A snapshot of activity covering just a few months makes it clear there will always be work for the global salvage industry.
The year started with a collision between the pipe-laying vessel Star Centurion and a tanker north of Bintan Island, Indonesia. Smit and its Indonesian partners Samudera Mbiantu Sesami were initially contracted under Lloyd’s Open Form with tugs and salvage personnel soon arriving on scene. The pipe-layer subsequently capsized onto its port side and the priority changed to recovery of around 450t of fuel on board, a task accomplished in around one month without a spill. Smit continue to work on site providing a guard vessel and caretaking services in anticipation of a wreck removal.
Ardent Global was involved in a similar pollutant-removal operation after the fishing vessel Northguider grounded north of Svalbard in extreme conditions including temperatures of -40’. Permanent darkness and the threat from polar bears precluded a quick refloating attempt and the vessel was secured for the winter including the placing of remote monitoring equipment on board. With an eye to protecting nesting seabirds in spring a wreck removal operation is planned for this summer.
A ship grounding posing serious environmental risks previously reported in these columns (see the June 2019 Seawork edition of MJ) has been resolved with its refloating from a reef off Rennell island, part of the Solomon Islands. The 75,392dwt bulk carrier Solomon Trader grounded after dragging its anchor resulting in a quantity of oil being spilled from the vessel. US-based Resolve Marine was appointed to provide a response including transferring fuel oil between tanks on board along with dealing with pollutants that had already escaped. Around 230 of an estimated 600 tonnes of oil on board were removed from the vessel and after a wait for suitable tidal conditions the salvage team successfully refloated Solomon Trader. It is reported the vessel is expected to be scrapped.
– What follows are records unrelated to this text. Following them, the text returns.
(* ===== verification/EngineTotal.v ===== *)
(** * What the matching engine promises its callers

    Every call of a reachable engine returns, with the obligations of the call
    met; the engine stays reachable; and the ids in its books are those it had
    and, for an accepted order, the order's own. *)

From S2P Require Import Prelude.
From S2P Require Import Order.
From S2P Require Import Ladder.
From S2P Require Import Book.
From S2P Require Import BookInv.
From S2P Require Import BookRest.
From S2P Require Import BookFlow.
From S2P Require Import BookAuction.
From S2P Require Import BookSubmit.
From S2P Require Import BookProps.
From S2P Require Import MatchingEngine.

(** How often the id [i] lives in the book of [sym]. *)
Definition engine_occ (e : MatchingEngine) (sym : Symbol) (i : OrderId) : nat :=
  match e_books e !! sym with Some b => occ b i | None => 0%nat end.

(** The engine stays reachable, with no ids beyond its own and [P]. *)
Record grows (P : Symbol → OrderId → Prop) (e e' : MatchingEngine) : Prop := mkGrows {
  gr_reach : engine_reachable e';
  gr_mem : e_mem_levels e' = e_mem_levels e;
  gr_occ : ∀ s j, engine_occ e' s j ≠ 0%nat → engine_occ e s j ≠ 0%nat ∨ P s j;
}.
Definition nothing (s : Symbol) (j : OrderId) : Prop := False.

Lemma grows_refl e : engine_reachable e → grows nothing e e.
Proof. intros H. split; [done..|]. by left. Qed.
Lemma grows_trans P e1 e2 e3 : grows P e1 e2 → grows nothing e2 e3 → grows P e1 e3.
Proof.
  intros [A1 A2 A3] [B1 B2 B3]. split; [done|congruence|]. intros s j Hj. by destruct (B3 s j Hj) as [?%A3|[]].
Qed.

Lemma occ_new policy mem i : occ (new_book policy mem) i = 0%nat.
Proof. unfold occ, present. simpl. by rewrite !lookup_empty, map_sum_empty. Qed.

Lemma book_for_occ sym e i : occ (book_for sym e).1 i = engine_occ e sym i.
Proof.
  unfold book_for, engine_occ. destruct (e_books e !! sym); [done|]. simpl.
  unfold seed_next_seq. case_if; apply (occ_new (e_stp e) (e_mem_levels e)).
Qed.

(** A call on one book, through the step it is. *)
Lemma grows_update P sym b b' e1 e :
  engine_step e (update_book sym b b' e1) → engine_reachable e →
  (∀ s, s ≠ sym → e_books e1 !! s = e_books e !! s) →
  (∀ j, occ b' j ≠ 0%nat → engine_occ e sym j ≠ 0%nat ∨ P sym j) →
  grows P e (update_book sym b b' e1).
Proof.
  intros Hst HR Hoth Hocc. split.
  - by eapply er_step.
  - by apply engine_step_frame.
  - intros s j. unfold engine_occ at 1. rewrite update_book_books. destruct (decide (s = sym)) as [->|Hne].
    + rewrite lookup_insert_eq. apply Hocc.
    + rewrite lookup_insert_ne, Hoth by done. by left.
Qed.

Section Calls.
Context (sym : Symbol) (e : MatchingEngine).
Hypothesis HR : engine_reachable e.

Lemma book_for_facts :
  let b := (book_for sym e).1 in
  WF b ∧ mem_levels b = e_mem_levels e ∧
  (∀ s, s ≠ sym → e_books (book_for sym e).2 !! s = e_books e !! s) ∧
  e_books (book_for sym e).2 !! sym = Some b.
Proof.
  destruct (engine_reachable_ok e HR) as [He _]. pose proof (book_for_ok sym e He) as Hb.
  destruct (book_for sym e) as [b e1]. destruct Hb as (_ & Hl & (Hr & _ & _ & Hm) & Ho & _ & Hm').
  simpl. split_and!; [by apply reachable_WF|congruence|done..].
Qed.

Lemma engine_submit_total o :
  submittable o → engine_occ e sym (o_id o) = 0%nat →
  ∃ out e', engine_submit sym o e = Ok (out, e') ∧ grows (λ s j, s = sym ∧ j = o_id o) e e'.
Proof.
  intros Hsub Hocc. destruct book_for_facts as (HW & _ & Ho & _). rewrite <-book_for_occ in Hocc.
  destruct (submit_returns o (book_for sym e).1 HW Hsub Hocc) as (out & b' & Hs & _ & Ha & _).
  assert (engine_submit sym o e = Ok (out, update_book sym (book_for sym e).1 b' (book_for sym e).2)) as Hes.
  { unfold engine_submit, call_book. destruct (book_for sym e). simpl in *. by rewrite Hs. }
  eexists out, _. split; [exact Hes|]. apply grows_update; [by eapply es_submit|done..|].
  intros j Hj. rewrite <-book_for_occ. specialize (Ha j). case_decide; [by right|left; lia].
Qed.

Lemma engine_cancel_total i :
  ∃ r e', engine_cancel sym i e = Ok (r, e') ∧ grows nothing e e' ∧ engine_find sym i e' = None.
Proof.
  unfold engine_cancel. destruct (e_books e !! sym) as [b|] eqn:Hb.
  2:{ exists false, e. split_and!; [done|by apply grows_refl|]. unfold engine_find, book_of. by rewrite Hb. }
  destruct (engine_reachable_ok e HR) as [He _]. destruct (eo_books _ He _ _ Hb) as [Hr _].
  destruct (cancel_ok i b (reachable_WF _ Hr)) as (r & b' & Hc & _ & Hmv & Hgone & _).
  exists r, (update_book sym b b' e). assert (engine_cancel sym i e = Ok (r, update_book sym b b' e)) as Hec.
  { unfold engine_cancel, call_book. by rewrite Hb, Hc. }
  split_and!; [unfold call_book; by rewrite Hc| |].
  - apply grows_update; [by eapply es_cancel|done..|].
    intros j Hj. left. unfold engine_occ. rewrite Hb. pose proof (mv_occ _ _ Hmv j). lia.
  - unfold engine_find, book_of. rewrite update_book_books, lookup_insert_eq. cbn [mbind option_bind]. unfold find.
    assert (orders b' !! i = None) as ->; [|done].
    destruct r; [destruct Hgone as [_ Hz]; by apply occ_fresh in Hz as [? _]|by destruct Hgone as (-> & ? & _)].
Qed.

Lemma engine_auction_total (opening : bool) :
  ∃ ts e', (if opening then engine_run_opening_auction sym e else engine_run_closing_auction sym e) = Ok (ts, e') ∧
           grows nothing e e'.
Proof.
  destruct book_for_facts as (HW & _ & Ho & _).
  destruct (cross_auction_ok opening _ HW) as (ts & b' & Hc & HA).
  exists ts, (update_book sym (book_for sym e).1 b' (book_for sym e).2).
  assert ((if opening then engine_run_opening_auction sym e else engine_run_closing_auction sym e) =
          Ok (ts, update_book sym (book_for sym e).1 b' (book_for sym e).2)) as Hes.
  { destruct opening; [unfold engine_run_opening_auction, run_opening_auction|
                       unfold engine_run_closing_auction, run_closing_auction];
    unfold call_book; destruct (book_for sym e); simpl in *; by rewrite Hc. }
  split; [done|]. apply grows_update; [destruct opening; by econstructor|done..|].
  intros j Hj. left. rewrite <-book_for_occ. pose proof (mv_occ _ _ (ao_moved _ _ _ _ HA) j). lia.
Qed.

Lemma engine_take_requeued_grows : grows nothing e (engine_take_requeued sym e).2.
Proof.
  pose proof (es_take_requeued sym e) as Hst. unfold engine_take_requeued in *.
  destruct (e_books e !! sym) as [b|] eqn:Hb; [|by apply grows_refl]. simpl in *.
  apply grows_update; [done..|]. intros j Hj. left. unfold engine_occ. by rewrite Hb.
Qed.

Lemma engine_take_requeued_find j :
  engine_find sym j (engine_take_requeued sym e).2 = engine_find sym j e.
Proof.
  unfold engine_take_requeued, engine_find, book_of. destruct (e_books e !! sym) as [b|] eqn:Hb; simpl; [|by rewrite Hb].
  by rewrite update_book_books, lookup_insert_eq.
Qed.

Lemma engine_seed_position_grows c n : grows nothing e (engine_seed_position sym c n e).
Proof.
  pose proof (es_seed_position sym c n e) as Hst. destruct book_for_facts as (HW & _ & Ho & _).
  pose proof (book_for_occ sym e) as Hbo. unfold engine_seed_position in *.
  destruct (book_for sym e) as [b e1]. simpl in *. apply grows_update; [done..|].
  intros j Hj. left. rewrite <-Hbo. unfold seed_position in Hj. by destruct (c =? 0).
Qed.

Lemma set_seq_base_grows n : grows nothing e (set_seq_base n e).
Proof.
  split; [by eapply er_step, es_seq_base|done|]. intros s j. unfold engine_occ. simpl. rewrite lookup_fmap.
  destruct (e_books e !! s) as [b|]; simpl; [|done]. unfold seed_next_seq. case_if; by left.
Qed.

Lemma engine_insert_resident_grows o :
  order_ok o → engine_occ e sym (o_id o) = 0%nat → e_mem_levels e ≠ 0%nat →
  grows (λ s j, s = sym ∧ j = o_id o) e (engine_insert_resident sym o e) ∧
  (∀ j, engine_find sym j (engine_insert_resident sym o e) =
        if decide (j = o_id o) then Some o else engine_find sym j e).
Proof.
  intros Ho Hocc Hm. destruct book_for_facts as (HW & Hml & Hoth & Hsym). rewrite <-book_for_occ in Hocc.
  pose proof (es_insert_resident sym o e Ho Hocc Hm) as Hst. rewrite <-Hml in Hm.
  destruct (occ_fresh _ _ Hocc) as [Hf _].
  destruct (insert_resident_ok o _ (wf_core _ HW) Ho Hf Hm) as (_ & Hcold & Hor).
  pose proof (book_for_occ sym e) as Hbo.
  assert (∀ j, engine_find sym j e = find j (book_for sym e).1) as Hfind.
  { intros j. unfold engine_find, book_of, book_for. destruct (e_books e !! sym); [done|]. simpl.
    unfold find, seed_next_seq. by case_if. }
  unfold engine_insert_resident in *. destruct (book_for sym e) as [b e1]. cbn [fst snd] in *. split.
  - apply grows_update; [done..|]. intros j Hj. rewrite <-Hbo.
    assert (grown (o_id o) b (insert_resident o b)) as Hg.
    { split; [done|]. intros k. rewrite Hor, lookup_insert_is_Some'. intuition. }
    pose proof (occ_grown _ _ _ j Hg). case_decide; [by right|left; lia].
  - intros j. rewrite Hfind. unfold engine_find, book_of. rewrite update_book_books, lookup_insert_eq.
    cbn [mbind option_bind]. unfold find. rewrite Hor. case_decide as Hj; [subst; by rewrite lookup_insert_eq|by rewrite lookup_insert_ne].
Qed.
End Calls.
Following the sinking of the roro/containership Grande America in the Bay of Biscay in March after a fire broke out among its cargo, Grimaldi Lines has suffered another similar incident involving a fire on board its vehicle carrier Grande Europa around 25 miles south of Palma de Mallorca in the Mediterranean. Part of the vessel’s crew were taken off the ship by helicopter with three vessels joining the response and after the fire was brought under control Salvamento Maritimo reported that the vessel was under tow of the emergency response vessel Marta Mata for Palma Bay. Another incident where the ship becomes victim to circumstances beyond its immediate area of influence perhaps.
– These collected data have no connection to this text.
Lemma on_pull_ok te (k : nat) sym s os f :
  Live te → head_waits te → t_waiting te !! k = Some (OnLevels sym s) → Forall (pulled_ok te sym) os →
  ∃ te', on_pull drain sym s os (log f (set_t_waiting (delete k (t_waiting te)) te)) = Ok te' ∧
         Live te' ∧ head_waits te'.
Proof.
  intros HL Hh Hk Hos. unfold on_pull. rewrite pull_fold. simpl. set (m := foldl _ _ _).
  pose proof (pulls_delete _ _ _ Hk) as Hpl. simpl in Hpl.
  assert (grows (λ s j, s = sym ∧ j ∈ po_id <$> os) (t_matching te) m) as Hg.
  { apply pull_engine_ok; [apply HL| |].
    - rewrite (lv_mem _ HL). apply (lv_window _ HL). lia.
    - eapply Forall_impl; [exact Hos|]. by intros po (? & _ & _ & ?). }
  set (n := t_depth_pulls te - 1).
  assert (Live (set_t_matching m (set_t_depth_pulls n (set_t_position_loading (t_position_loading te)
    (set_t_pending (t_pending te) (set_t_waiting (delete k (t_waiting te)) te)))))) as HL1.
  { rewrite Forall_forall in Hos. eapply Live_matching; [|exact Hg|..].
    - apply (Live_answered te k (OnLevels sym s)); try done. intros seq p Hp. exists p.
      destruct (lv_pend _ HL _ _ Hp) as (_ & _ & _ & _ & ?). by split_and!.
    - simpl. intros s' j [_ (po & -> & Hpo)%list_elem_of_fmap]. by apply (Hos po Hpo).
    - simpl. intros seq p Hp [_ (po & Heq & Hpo)%list_elem_of_fmap]. destruct (Hos po Hpo) as (_ & _ & Hq & _).
      by destruct (Hq seq p Hp). }
  destruct (Z.eqb_spec n 0) as [E|E].
  - apply drain_ok. eapply Live_fields; [exact HL1|by apply still_field].
  - eexists. split; [done|]. split; [eapply Live_fields; [exact HL1|by apply still_field]|].
    intros p _ _ _. pose proof (lv_pulls _ HL1) as Hn. simpl in *. lia.
Qed.

Lemma on_position_ok te (k : nat) sym c r :
  Live te → head_waits te → t_waiting te !! k = Some (OnPosition sym c) →
  ∃ te', on_position drain sym c r (log (Got (OnPosition sym c) r) (set_t_waiting (delete k (t_waiting te)) te)) = Ok te' ∧
         Live te' ∧ head_waits te'.
Proof.
  intros HL Hh Hk. unfold on_position. apply drain_ok. set (ready := λ p : Pending, _).
  set (m := if rp_ok r then engine_seed_position sym c (rp_net r) (t_matching te) else t_matching te).
  set (t1 := set_t_depth_pulls (t_depth_pulls te) (set_t_position_loading (t_position_loading te ∖ {[(sym, c)]})
               (set_t_pending (ready <$> t_pending te) (set_t_waiting (delete k (t_waiting te)) te)))).
  assert (Live t1) as HL1.
  { apply (Live_answered te k (OnPosition sym c)); [done..| |set_solver|set_solver|simpl; lia].
    intros seq p'. rewrite lookup_fmap. intros (p & Hp & ->)%fmap_Some. exists p.
    destruct (lv_pend _ HL _ _ Hp) as (_ & _ & _ & _ & Hl). unfold ready.
    case_decide as Hd; [by split_and!|]. split_and!; try done. intros Hr%Hl. set_solver. }
  eapply Live_fields; [exact HL1|]. etrans; [apply (still_matching t1 m)|by destruct (rp_ok r); apply still_field].
  intros HR. unfold m. destruct (rp_ok r); [by apply engine_seed_position_grows|by apply grows_refl].
Qed.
Tsavliris Salvage has been providing assistance to the bunkering tanker A. Michel which reported a flooded engine room following the explosion of “a device” while at Fujairah Anchorage. A Lloyd’s Open Form salvage agreement (including SCOPIC) was signed with Tsavliris with the tanker reported to be listing and down by the stern.
Another successful salvage operation has been completed by Resolve Marine with the refloating of the cement carrier Raysut II from the pristine beaches of Al-Fazayah Beach, Salalah.
The grounding dates back to May 2018 when the partly loaded vessel lost headway and steerage after the port of Salalah was evacuated due to adverse weather conditions. The vessel’s stranding was reported to be “devastating” to the local tourist community, the 5km long landscape being home to five of the world’s seven species of sea turtle and Resolve was chosen for the wreck removal operation because of its plan to refloat the vessel in one piece, thus limiting environmental damage. Raysut II was loaded with 6,750mt of dry powdered cement and it had been declared a constructive total loss after an initial responder was unsuccessful in its attempts to refloat the vessel.
Resolve mobilised its crane barge RMG 1000 and tug Resolve Monarch from Singapore and after patching up and refloating the vessel it was towed to Salalah by Resolve Monarch. The refloating in one-piece option was chosen over other plans involving cutting up in-situ which would have involved delays. Once berthed, a complex operation followed involving reactivating and modifying the vessel’s cement pumping system allowing both the ‘fluid’ and partially solidified cargo to be transferred to road tankers.